• [Work required]: Starting at the line below holding "Num 2; Text" and stopping at the line holding "Num 3; Text", print every line exactly, both ends included, and leave the rest out.

[Saved entries]

BEGIN

(** C35: however the coordinator's threads interleave, however the clients'
    streams are cut and however often [accept] returns a descriptor again that was
    closed, what has been done to the coordinator is a sequence of openings,
    closings and whole messages, in which every connection's messages come in the
    order it sent them, each once: of each connection, one for each time its
    descriptor was accepted, what was handled is a prefix of the messages in the
    bytes it delivered, and for a connection still open the rest waits in its
    thread. *)
Theorem connections_in_order c0 evs s : serve_all evs (started c0) = Some s ->
  Forall bytes_event evs ->
  exists log, sv_co s = affected c0 log /\
    forall fd,
      Forall2 (fun st h => h `prefix_of` sent st) (received fd evs) (handled fd log) /\
      (forall ss, sv_sessions s !! fd = Some ss -> exists st sts h hs,
         received fd evs = st :: sts /\ handled fd log = h :: hs /\ h ++ pending (ss_at ss) = sent st).
Proof.
  intros Hs Hb. destruct (serve_all_inv c0 evs s Hs Hb) as (log & [Hc Ho]). exists log.
  split; [done|]. intros fd. specialize (Ho fd). pose proof (received_bytes fd evs Hb) as Hu. split.
  - apply all_served; [done|]. destruct (sv_sessions s !! fd); [by eapply in_order_end|done].
  - intros ss Hss. rewrite Hss in Ho. destruct Ho as (st & sts & h & hs & Est & Eh & Hp & _).
    exists st, sts, h, hs. split_and!; [done|done|]. rewrite Est in Hu. apply Forall_cons in Hu as [Hu _].
    unfold sent. by rewrite (decode_frames_iff _ _ _ _ _ Hu Hp).
Qed.

(** SHUTDOWN does not end the process: as long as the accept loop waits for a
    connection, [run] does not return. *)
Lemma accepting_not_returned evs s s' : serve_all evs s = Some s' -> sv_listener s = Accepting ->
  Forall (fun e => match e with Accepts _ | AcceptFails => False | _ => True end) evs ->
  sv_listener s' = Accepting /\ ~ returned s'.
Proof.
  intros Hs Hl Hev. enough (sv_listener s' = Accepting) as H; [split; [done|]; intros [? _]; congruence|].
  revert s' Hs. induction evs as [|e evs IH] using rev_ind; intros s' Hs; [by injection Hs as <-|].
  apply Forall_app in Hev as [Hev [He _]%Forall_cons]. rewrite serve_all_snoc in Hs.
  destruct (serve_all evs s) as [s1|]; [|done]. specialize (IH Hev s1 eq_refl). cbn [mbind option_bind] in Hs.
  destruct e; try done; cbn [serve] in Hs; rewrite ?IH in Hs; try done; repeat case_match; by simplify_eq.
Qed.
End server.

(** ** Two clients *)

(** A worker on socket 3, whose stream is cut in the middle of a frame, and a
    client on socket 4 that hangs up after its HELLO; the next client gets socket 4
    again and sends SHUTDOWN: the worker's thread is in [recv] when the coordinator
    stops, handles what comes and ends; the accept loop still waits. *)
Definition sample_events : list event :=
  [ ListenerTests; Accepts 3; SessionTests 3; ListenerTests; Receives 3 (take 40 sample_stream);
    Accepts 4; ListenerTests; SessionTests 4;
    Receives 4 (encode_all [mkMsg MsgType.HELLO 7 []]);
    Handles 3; Handles 4; SessionTests 4; HangsUp 4; Accepts 4; ListenerTests; SessionTests 4;
    Receives 4 (encode_all [mkMsg MsgType.HELLO 7 []; mkMsg MsgType.SHUTDOWN 8 []]);
    Handles 4; SessionTests 3; Handles 4; Receives 3 (drop 40 sample_stream); Handles 3;
    SessionTests 4; SessionTests 3 ].
Definition sample_server : Server (W := RecordingCollectiveFabric) :=
  started (sample_coordinator <| co_sessions := [] |>).
Example connections_in_order_witness : exists s log,
  serve_all record_order grant_order false sample_events sample_server = Some s /\
  sv_co s = affected record_order grant_order false (sample_coordinator <| co_sessions := [] |>) log /\
  length (handled 4 log) = 2%nat /\ sv_listener s = Accepting.
Proof.
  assert (Forall bytes_event sample_events) as Hb.
  { unfold sample_events. repeat (apply Forall_cons_2;
      [first [exact I | cbn [bytes_event]; apply (bool_decide_unpack _); vm_compute; exact I]|]). constructor. }
  assert (match serve_all record_order grant_order false sample_events sample_server with
    | Some s => sv_listener s = Accepting | None => False end) as Hs by (vm_compute; reflexivity).
  destruct (serve_all record_order grant_order false sample_events sample_server) as [s|] eqn:E; [|destruct Hs].
  destruct (connections_in_order record_order grant_order false _ _ s E Hb) as (log & Hc & Ho).
  assert (length (received 4 sample_events) = 2%nat) as Hl by (vm_compute; reflexivity).
  pose proof (Forall2_length _ _ _ (proj1 (Ho 4))) as El. rewrite Hl in El.
  exists s, log. exact (conj eq_refl (conj Hc (conj (eq_sym El) Hs))).
Defined.
Lemma outside_follows e t' : advance_thread (Outside e) t = Some t' -> is_outside e = true /\ follows t' [e].
Proof using Hsim.
  cbn [advance_thread]. intros Ht.
  assert (is_outside e = true) as He by (by destruct e). split; [done|].
  assert (in_handler t (event_fd e) = false /\ exists s1, serve ord gord persists e (th_server t) = Some s1 /\
    t' = t <| th_server := s1 |>) as (Hin & s1 & Hs1 & ->).
  { destruct e; try done; destruct (in_handler t _); try done; (destruct (serve _ _ _ _ _) as [s1|]; [|done]);
      (destruct (_ && _); [done|]); injection Ht as <-; split; try done; by eexists. }
  destruct Hsim as [Hc Hl Hth].
  assert (forall fd, event_fd e = Some fd -> th_procs t !! fd = None) as Hnone.
  { intros fd E. rewrite E in Hin. cbn in Hin. apply bool_decide_eq_false in Hin. by apply eq_None_not_Some. }
  destruct (serve_outside e (th_server t) s s1 He Hc Hl) as (s2 & Hs2 & Hc2 & Hl2 & Hss); [|done|].
  { intros fd E. specialize (Hth fd). unfold thread_matches in Hth. by rewrite (Hnone fd E) in Hth. }
  exists s2. split; [exact Hs2|]. split; [done|done|]. intros fd. specialize (Hth fd). unfold thread_matches in *.
  cbn [th_procs th_server set]. destruct (Hss fd) as [[E E2]|[-> ->]]; [|done]. by rewrite (Hnone fd E).
Qed.
Lemma begins_follows fd t' : advance_thread (Begins fd) t = Some t' -> follows t' [].
Proof using Hsim.
  cbn [advance_thread]. intros Ht. exists s. split; [done|]. pose proof (si_thread _ _ Hsim fd) as Hfd. unfold thread_matches in Hfd.
  destruct (th_procs t !! fd); [done|]. destruct (sv_sessions (th_server t) !! fd) as [[buf [|[|m ms]]]|]; try done.
  injection Ht as <-. apply (simulates_step fd t s); [done|apply Hsim|apply Hsim| |].
  - intros fd' Hne. cbn. by rewrite !lookup_insert_ne.
  - unfold thread_matches. cbn. rewrite !lookup_insert_eq. exists buf, ms. split; [done|]. right. by exists m.
Qed.
(** The thread has taken its first action, or ends its handler; in Server its
    message has been handled. *)
Lemma settles fd buf ms o t' s' : th_procs t' = partial_alter (fun _ => o) fd (th_procs t) -> from_option quiet True o ->
  sv_sessions (th_server t') = sv_sessions (th_server t) -> sv_sessions (th_server t) !! fd = Some (mkSession buf (Handling ms)) ->
  sv_sessions s' = <[fd := mkSession buf (Handling ms)]> (sv_sessions s) ->
  sv_listener (th_server t') = sv_listener s' -> core (sv_co (th_server t')) = core (sv_co s') -> simulates t' s'.
Proof using Hsim.
  intros Ep Hq Es Hfd Es' Hl Hc. apply (simulates_step fd t s); try done.
  - intros fd' Hne. rewrite Ep, Es, Es'. by rewrite lookup_partial_alter_ne, lookup_insert_ne.
  - unfold thread_matches. rewrite Ep, Es, Es', lookup_partial_alter_eq, lookup_insert_eq, Hfd.
    destruct o as [k|]; [|done]. exists buf, ms. split; [done|]. by left.
Qed.
Lemma acts_follows fd t' : advance_thread (Acts fd) t = Some t' -> follows t' [] \/ follows t' [Handles fd].
Proof using Hsim.
  intros Ht. pose proof (si_thread _ _ Hsim fd) as Hfd. unfold thread_matches in Hfd. cbn [advance_thread] in Ht.
  destruct (th_procs t !! fd) as [p|] eqn:Hp; [|done]. destruct Hfd as (buf & ms & Hfd & Hs).
  assert (exists o, th_procs t' = partial_alter (fun _ => o) fd (th_procs t) /\
    sv_sessions (th_server t') = sv_sessions (th_server t) /\ sv_listener (th_server t') = sv_listener (th_server t) /\
    (quiet p -> from_option quiet True o /\ core (sv_co (th_server t')) = core (sv_co (th_server t))) /\
    (forall m, p = handler fd m -> from_option quiet True o /\
       core (exec (handle fd m) (sv_co s)) = core (sv_co (th_server t')) /\ is_ok (handle fd m (sv_co s)).1 = true))
    as (o & Ep & Es & El & Hquiet & Hcommit).
  { pose proof (handler_leads fd) as Hlead. pose proof (handler_commits fd) as Hcom.
    destruct p as [|e|k|k|A f k]; try done.
    - injection Ht as <-. exists None. split_and!; try done. intros m E. specialize (Hcom m _ _ (si_core _ _ Hsim)).
      rewrite <- E in Hcom. by destruct Hcom.
    - destruct (th_mu t); [done|]. injection Ht as <-. exists (Some k). split_and!; try done.
      intros m E. specialize (Hlead m). by rewrite <- E in Hlead.
    - injection Ht as <-. exists (Some k). split_and!; try done.
      intros m E. specialize (Hlead m). by rewrite <- E in Hlead.
    - destruct (f (sv_co (th_server t))) as [a c] eqn:Ef.
      assert (t' = running fd (k a) (with_co c t) /\ forall e, k a <> Crash e) as [-> Hnc].
      { by destruct (k a); simplify_eq. }
      exists (Some (k a)). split_and!; try done.
      + intros [Hf Hk]. split; [apply Hk|]. specialize (Hf (sv_co (th_server t))). by rewrite Ef in Hf.
      + intros m E. specialize (Hcom m _ _ (si_core _ _ Hsim)). rewrite <- E in Hcom.
        rewrite Ef in Hcom. cbn [fst snd] in Hcom. by destruct (Hcom (k a) eq_refl Hnc) as (? & ? & ?). }
  destruct Hs as [[Hq Hs]|(m & E & Hs)].
  - left. exists s. split; [done|]. destruct (Hquiet Hq) as [Ho Hc].
    eapply settles; try done; [by rewrite insert_id|by rewrite El; apply Hsim|by rewrite Hc; apply Hsim].
  - right. destruct (Hcommit m E) as (Ho & Hc & Hok).
    eexists. split; [cbn [serve_all foldl mbind option_bind]; by apply (serve_handles fd m ms buf s (sv_co s))|].
    eapply settles; try done. by rewrite El; apply Hsim.
Qed.
End step.
Definition used_bytes (d : D) : Z * D :=
  match cudaMemGetInfo d with
  | (None, d) => (0, d)
  | (Some (freeb, total), d) => (if total >? freeb then total - freeb else 0, d)
  end.
(** The four allocations, each attempted when those before it succeeded:
    [h_in], [h_out], [d_in], [d_out]. *)
Definition allocate (bytes : Z) (d : D) : option (Z * Z * Z * Z) * D :=
  match cudaMallocHost bytes d with
  | (None, d) => (None, d)
  | (Some h_in, d) =>
  match cudaMallocHost bytes d with
  | (None, d) => (None, d)
  | (Some h_out, d) =>
  match cudaMalloc bytes d with
  | (None, d) => (None, d)
  | (Some d_in, d) =>
  match cudaMalloc bytes d with
  | (None, d) => (None, d)
  | (Some d_out, d) => (Some (h_in, h_out, d_in, d_out), d)
  end end end end.

(** [h_in\[i\]]. *)
Definition input_at (seed : Z) (i : nat) : f32 :=
  f32_of (add64 seed (mul64 (Z.of_nat i) 2654435761) mod 1000).
Definition input (seed elements : Z) : list f32 := input_at seed <$> seq 0 (Z.to_nat elements).
(** [2.0f * x + 1.0f]. *)
Definition axpy (x : f32) : f32 := f32_add (f32_mul (f32_of 2) x) (f32_of 1).
Definition sum_u64 (l : list f32) : Z := foldl (fun s x => add64 s (f32_to_u64 x)) 0 l.

(** The part of [run_cuda_work] with the four buffers at hand: [kernel_sum],
    [parity_ok]. *)
Definition compute (seed elements h_out_ptr d_in_ptr d_out_ptr : Z) (d : D) : Z * bool * D :=
  let len := Z.to_nat elements in
  let h_in := input seed elements in
  let '(d_in, d) := cudaMemcpy (contents d_in_ptr len d) h_in d in
  let n := as_int elements in
  let '(d_out, d) := launch (cs_axpy_kernel contracts d_in (f32_of 2) n 256) (Z.quot (n + 255) 256) 256
                       (contents d_out_ptr len d) d in
  let d := cudaDeviceSynchronize d in
  let '(h_out, d) := cudaMemcpy (contents h_out_ptr len d) d_out d in
  let outsum := sum_u64 h_out in
  let parsum := sum_u64 (axpy <$> h_in) in
  (outsum, outsum =? parsum, d).
(** ** Running a program *)

(** The iteration order of the grants only shows in the priority inversions, and
    the default ports do nothing with those. *)
Lemma round_inversions ord gord s dec s' : schedule_round ord [] s = (Ok dec, s') ->
  exists pi, schedule_round ord gord s = (Ok (dec <| dec_priority_inversions := pi |>), s').
Proof.
  unfold schedule_round. rewrite !bind_get, !bind_put. unfold mbind, M_bind, put_state, get_state, mret, M_ret.
  destruct (refresh_loop ord _) as [[cs|] s1]; [|done]. destruct (create_grants _ _ _) as [[gs|] s2]; [|done].
  destruct (form_group _ s2) as [[grp|] s3]; [|done]. intros [= <- <-]. by eexists.
Qed.
Lemma notify_all {A} (evs : list A) f (s : Impl) (w : RecordingCollectiveFabric) :
  (forall ev w, f ev w = w) -> mfor (fun ev => notify (f ev)) evs (s, w) = (Ok tt, (s, w)).
Proof.
  intros Hf. induction evs as [|ev evs IH]; [done|]. cbn [mfor].
  assert (notify (f ev) (s, w) = (Ok tt, (s, w))) as E by (unfold notify, on_port; by rewrite Hf).
  by rewrite (bind_ok _ _ _ _ _ E).
Qed.
Lemma do_schedule_ok {X B} ord gord (p : Prog X) dec s' (k : ScheduleDecision -> M stop (Prog X) B) :
  enumerates (ord (pr_scheduler p)) (im_records (pr_scheduler p)) ->
  (forall o, o ∈ permutations (keys (im_records (pr_scheduler p))) -> schedule_round o [] (pr_scheduler p) = (Ok dec, s')) ->
  exists pi, (do_schedule ord gord ≫= k) p = k (dec <| dec_priority_inversions := pi |>) (p <| pr_scheduler := s' |>).
Proof.
  intros [Hn Ho] Hr. destruct (keys_enumerates (im_records (pr_scheduler p))) as [Hn' Ho'].
  destruct (round_inversions (ord (pr_scheduler p)) (gord (pr_scheduler p)) (pr_scheduler p) dec s') as [pi E].
  { apply Hr, permutations_Permutation, NoDup_Permutation; [done|done|]. intros r. by rewrite Ho, Ho'. }
  exists pi. apply bind_ok. unfold do_schedule, call, Operations.schedule.
  assert (locked (schedule_round (ord (pr_scheduler p)) (gord (pr_scheduler p))) (pr_scheduler p, pr_fabric p) =
    (Ok (dec <| dec_priority_inversions := pi |>), (s', pr_fabric p))) as E2 by (unfold locked; by rewrite E).
  rewrite (bind_ok _ _ _ _ _ E2), (bind_ok _ _ _ _ _ (notify_all _ _ _ _ (fun _ _ => eq_refl))). by destruct p.
Qed.
(** What holds of the outcome of a run. *)
Definition ends {X A} (P : result stop A -> Prog X -> Prop) (x : result stop A * Prog X) : Prop := P x.1 x.2.
Lemma ends_bind {X A B} P (m : M stop (Prog X) A) (k : A -> M stop (Prog X) B) p a :
  eval m p = Ok a -> ends P (k a (exec m p)) -> ends P ((m ≫= k) p).
Proof. unfold eval, exec, mbind, M_bind. destruct (m p) as [r p']. cbn. by intros ->. Qed.

(** Before the first round no collective is eligible. *)
Lemma info_nothing s ord : map_Forall (fun _ r => waits_for_grant r = false) (im_records s) ->
  inf_next_eligible (info s ord) = [].
Proof.
  intros Hs. unfold info. cbn [inf_next_eligible].
  assert (List.filter (fun id => waits_for_grant (record_at s id)) ord = []) as ->; [|done].
  induction ord as [|id ord IH]; [done|]. cbn [List.filter].
  assert (waits_for_grant (record_at s id) = false) as ->; [|done].
  unfold record_at. destruct (im_records s !! id) as [r|] eqn:Hr; [exact (Hs id r Hr)|done].
Qed.

(** Evaluates the next call of a program, from a state kept as the calls that led
    to it. *)
Ltac step :=
  lazymatch goal with
  | |- ends _ (mbind ?k (do_schedule ?ord ?gord) ?p) =>
      let o := constr:(keys (im_records (pr_scheduler p))) in
      let o := eval vm_compute in o in
      let r := eval vm_compute in (eval (schedule_round o []) (pr_scheduler p)) in
      lazymatch r with
      | Ok ?dec =>
          let pi := fresh "pi" in
          let E := fresh "E" in
          destruct (do_schedule_ok ord gord p dec (exec (schedule_round o []) (pr_scheduler p)) k) as [pi E];
          [ auto
          | let o := fresh "o" in let Ho := fresh "Ho" in
            intros o Ho; vm_compute in Ho;
            repeat (apply elem_of_cons in Ho as [->|Ho]; [vm_compute; reflexivity|]);
            by apply not_elem_of_nil in Ho
          | refine (eq_ind_r (ends _) _ E); clear E; cbv beta iota ]
      end
  | |- ends ?P (mbind ?k get_state ?p) => change (ends P (k p p)); cbv beta
  | |- ends _ (mbind ?k ?m ?p) =>
      let r := eval vm_compute in (eval m p) in
      lazymatch r with
      | Ok ?a => refine (ends_bind _ m k p a _ _); [vm_compute; reflexivity|cbv beta iota]
      end
  | |- ends _ ((if ?b then _ else _) _) => let v := eval vm_compute in b in change b with v; cbv iota
  end.
Ltac runs := repeat step; repeat split; vm_compute; reflexivity.

Section runs.
Context {X : Type} (x : X).
Variable ord : Impl -> list CollectiveRequestId.
Variable gord : Impl -> list CollectiveGrantId.
Hypothesis Hord : forall s, enumerates (ord s) (im_records s).

(** The programs do what they announce, whatever the iteration order of the
    hash maps: the consumer passes all its checks and exits with 0; the example
    grants, completes and grants the second collective only after the first; the
    inspection tool shows no eligible collective (none is before a round) and
    selects the first. *)
Theorem programs_announce :
  ends (fun r p => r = Ok 0 /\ (g_collective <$> accepted (pr_fabric p)) = [mkId 1; mkId 2] /\ pr_out p =
      [ [Text "CONSUMER OK: deterministic order, conflict serialized, C1 completed, C2 granted"%string] ])
    (consumer_main ord gord (started_program x)) /\
  ends (fun r p => r = Ok 0 /\ pr_out p =
      [ [Text "first schedule selected "%string; Num 1; Text " collective(s)"%string];
        [Text "handoff C"%string; Num 1; Text " accepted="%string; Num 1];
        [Text "complete C"%string; Num 1; Text " ok="%string; Num 1];
        [Text "second schedule selected "%string; Num 1; Text " collective(s)"%string];
        [Text "handoff C"%string; Num 2; Text " accepted="%string; Num 1];
        [Text "example complete"%string] ])
    (basic_schedule_main ord gord (started_program x)) /\
  ends (fun r p => r = Ok 0 /\ take 3 (pr_out p) =
      [ [Text "records="%string; Num 3; Text " participants="%string; Num 4; Text " plans="%string; Num 1;
         Text " active_grants="%string; Num 0; Text " epoch="%string; Num 1];
        [Text "next_eligible: "%string];
        [Text "selected (schedule gen "%string; Num 1; Text "): "%string; Num 1; Text " "%string] ])
    (inspect_main ord gord (started_program x)).
Proof using Hord.
  split; [unfold consumer_main; runs|]. split; [unfold basic_schedule_main; runs|]. unfold inspect_main.
  do 4 step. cbv zeta. rewrite info_nothing by (apply (bool_decide_unpack _); vm_compute; exact I). cbn [flat_map].
  runs.
Qed.
End runs.

Example programs_announce_witness :
  ends (fun r p => r = Ok 0 /\ (g_collective <$> accepted (pr_fabric p)) = [mkId 1; mkId 2] /\ pr_out p =
      [ [Text "CONSUMER OK: deterministic order, conflict serialized, C1 completed, C2 granted"%string] ])
    (consumer_main (fun s => keys (im_records s)) (fun s => keys (im_grants s)) (started_program tt)).
Proof. exact (proj1 (programs_announce tt _ _ (fun s => keys_enumerates (im_records s)))). Defined.
(** Every submission of a small benchmark is accepted; its rounds grant one
    collective each, although all ten share the last participant: a collective
    that is granted but not handed over stands in nobody's way. *)
Example bench_small :
  ends (fun r p => (r, base.size (im_records (pr_scheduler p)), base.size (im_grants (pr_scheduler p))) =
      (Ok tt, 10%nat, 10%nat))
    (bench_round (fun s => keys (im_records s)) (fun s => keys (im_grants s)) 10 5 (started_program tt)).
Proof. vm_compute. reflexivity. Qed.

END

• [Response to this exercise]:
        [Text "handoff C"%string; Num 2; Text " accepted="%string; Num 1];
        [Text "example complete"%string] ])
    (basic_schedule_main ord gord (started_program x)) /\
  ends (fun r p => r = Ok 0 /\ take 3 (pr_out p) =
      [ [Text "records="%string; Num 3; Text " participants="%string; Num 4; Text " plans="%string; Num 1;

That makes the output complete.